Lemma published_display_per_record_witness :
  let E := Sample.sample_env (Responded Sample.feed) in
  value (@fetch_marketaux_news E Sample.loaded "fed" 1 10) =
    NewsArticles (@normalized E <$> Sample.feed_records)
  ∧ @normalized E Sample.record_a !! "published_utc" =
      Some (PyStr "2024-05-01 12:30")
  ∧ @normalized E Sample.record_b !! "published_utc" = Some (PyStr "yesterday").
Proof.
  cbv zeta.
  pose proof (@published_display_per_record
                (Sample.sample_env (Responded Sample.feed)) Sample.loaded
                "fed" 1 10 Sample.feed
                {[ "data" := PyList (PyDict <$> Sample.feed_records) ]}
                Sample.feed_records
                ltac:(discriminate) eq_refl ltac:(left; reflexivity) eq_refl
                eq_refl feed_records_dates) as [P1 P2].
  split; [exact P1|].
  apply Forall_cons in P2 as [(_ & _ & _ & Pa) P2].
  apply Forall_cons in P2 as [(_ & _ & Pb & _) _].
  split.
  - exact (Pa "2024-05-01T12:30:00Z" "2024-05-01 12:30"
             eq_refl ltac:(discriminate) eq_refl).
  - exact (Pb "yesterday" eq_refl ltac:(discriminate) eq_refl).
Defined.

(** C1, counterexample: HTTP 429 with the body
    {"error":{"code":"rate_limit","message":"Too many requests"}} gives
    an error result that holds the message and not the code. *)
Lemma rate_limit_code_is_dropped :
  let E := Sample.sample_env (Responded Sample.rate_limited) in
  value (@fetch_marketaux_news E Sample.loaded "fed" 1 10) =
    NewsError "HTTP error connecting to MarketAux: Too many requests"
  ∧ contains "Too many requests"
      "HTTP error connecting to MarketAux: Too many requests" = true
  ∧ contains "rate_limit"
      "HTTP error connecting to MarketAux: Too many requests" = false.
Proof. cbv zeta. repeat split; vm_compute; reflexivity. Qed.

Lemma http_error_reports_message_witness :
  value (@fetch_marketaux_news (Sample.sample_env (Responded Sample.rate_limited))
           Sample.loaded "fed" 1 10) =
    NewsError "HTTP error connecting to MarketAux: Too many requests"
  ∧ value (@fetch_marketaux_news (Sample.sample_env (Responded Sample.bad_gateway))
             Sample.loaded "fed" 1 10) =
      NewsError
        "HTTP error connecting to MarketAux: Status 502, Body: <html>Bad Gateway</html>"
  ∧ value (@fetch_marketaux_news (Sample.sample_env (Responded Sample.long_failure))
             Sample.loaded "fed" 1 10) =
      NewsError
        ("HTTP error connecting to MarketAux: Status 500, Body: "
         +:+ Sample.str_repeat 199 "x" +:+ "€").
Proof.
  split; [|split].
  - pose proof (@http_error_reports_message
                  (Sample.sample_env (Responded Sample.rate_limited))
                  Sample.loaded "fed" 1 10 Sample.rate_limited
                  ltac:(discriminate) eq_refl ltac:(simpl; lia)) as [P _].
    exact (proj1 (P _ _ "Too many requests" eq_refl eq_refl eq_refl)).
  - pose proof (@http_error_reports_message
                  (Sample.sample_env (Responded Sample.bad_gateway))
                  Sample.loaded "fed" 1 10 Sample.bad_gateway
                  ltac:(discriminate) eq_refl ltac:(simpl; lia)) as [_ P].
    exact (proj1 (P _ eq_refl)).
  - pose proof (@http_error_reports_message
                  (Sample.sample_env (Responded Sample.long_failure))
                  Sample.loaded "fed" 1 10 Sample.long_failure
                  ltac:(discriminate) eq_refl ltac:(simpl; lia)) as [_ P].
    pose proof (proj1 (P _ eq_refl)) as Q.
    rewrite Q. vm_compute. reflexivity.
Defined.

(** ** The routes *)

Lemma mapM_traced_value {A B} (f : A → traced B) (l : list A) :
  value (mapM f l) = (λ x, value (f x)) <$> l.
Proof.
  induction l as [|x l IH]; [reflexivity|].
  cbn. rewrite <- IH. reflexivity.
Qed.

= = = = = = =

=== WHAT YOU HAVE TO DO ===
Give the material above again in its entirety, exactly as it appears.

=== EXPECTED ANSWER ===
Lemma published_display_per_record_witness :
  let E := Sample.sample_env (Responded Sample.feed) in
  value (@fetch_marketaux_news E Sample.loaded "fed" 1 10) =
    NewsArticles (@normalized E <$> Sample.feed_records)
  ∧ @normalized E Sample.record_a !! "published_utc" =
      Some (PyStr "2024-05-01 12:30")
  ∧ @normalized E Sample.record_b !! "published_utc" = Some (PyStr "yesterday").
Proof.
  cbv zeta.
  pose proof (@published_display_per_record
                (Sample.sample_env (Responded Sample.feed)) Sample.loaded
                "fed" 1 10 Sample.feed
                {[ "data" := PyList (PyDict <$> Sample.feed_records) ]}
                Sample.feed_records
                ltac:(discriminate) eq_refl ltac:(left; reflexivity) eq_refl
                eq_refl feed_records_dates) as [P1 P2].
  split; [exact P1|].
  apply Forall_cons in P2 as [(_ & _ & _ & Pa) P2].
  apply Forall_cons in P2 as [(_ & _ & Pb & _) _].
  split.
  - exact (Pa "2024-05-01T12:30:00Z" "2024-05-01 12:30"
             eq_refl ltac:(discriminate) eq_refl).
  - exact (Pb "yesterday" eq_refl ltac:(discriminate) eq_refl).
Defined.

(** C1, counterexample: HTTP 429 with the body
    {"error":{"code":"rate_limit","message":"Too many requests"}} gives
    an error result that holds the message and not the code. *)
Lemma rate_limit_code_is_dropped :
  let E := Sample.sample_env (Responded Sample.rate_limited) in
  value (@fetch_marketaux_news E Sample.loaded "fed" 1 10) =
    NewsError "HTTP error connecting to MarketAux: Too many requests"
  ∧ contains "Too many requests"
      "HTTP error connecting to MarketAux: Too many requests" = true
  ∧ contains "rate_limit"
      "HTTP error connecting to MarketAux: Too many requests" = false.
Proof. cbv zeta. repeat split; vm_compute; reflexivity. Qed.

Lemma http_error_reports_message_witness :
  value (@fetch_marketaux_news (Sample.sample_env (Responded Sample.rate_limited))
           Sample.loaded "fed" 1 10) =
    NewsError "HTTP error connecting to MarketAux: Too many requests"
  ∧ value (@fetch_marketaux_news (Sample.sample_env (Responded Sample.bad_gateway))
             Sample.loaded "fed" 1 10) =
      NewsError
        "HTTP error connecting to MarketAux: Status 502, Body: <html>Bad Gateway</html>"
  ∧ value (@fetch_marketaux_news (Sample.sample_env (Responded Sample.long_failure))
             Sample.loaded "fed" 1 10) =
      NewsError
        ("HTTP error connecting to MarketAux: Status 500, Body: "
         +:+ Sample.str_repeat 199 "x" +:+ "€").
Proof.
  split; [|split].
  - pose proof (@http_error_reports_message
                  (Sample.sample_env (Responded Sample.rate_limited))
                  Sample.loaded "fed" 1 10 Sample.rate_limited
                  ltac:(discriminate) eq_refl ltac:(simpl; lia)) as [P _].
    exact (proj1 (P _ _ "Too many requests" eq_refl eq_refl eq_refl)).
  - pose proof (@http_error_reports_message
                  (Sample.sample_env (Responded Sample.bad_gateway))
                  Sample.loaded "fed" 1 10 Sample.bad_gateway
                  ltac:(discriminate) eq_refl ltac:(simpl; lia)) as [_ P].
    exact (proj1 (P _ eq_refl)).
  - pose proof (@http_error_reports_message
                  (Sample.sample_env (Responded Sample.long_failure))
                  Sample.loaded "fed" 1 10 Sample.long_failure
                  ltac:(discriminate) eq_refl ltac:(simpl; lia)) as [_ P].
    pose proof (proj1 (P _ eq_refl)) as Q.
    rewrite Q. vm_compute. reflexivity.
Defined.

(** ** The routes *)

Lemma mapM_traced_value {A B} (f : A → traced B) (l : list A) :
  value (mapM f l) = (λ x, value (f x)) <$> l.
Proof.
  induction l as [|x l IH]; [reflexivity|].
  cbn. rewrite <- IH. reflexivity.
Qed.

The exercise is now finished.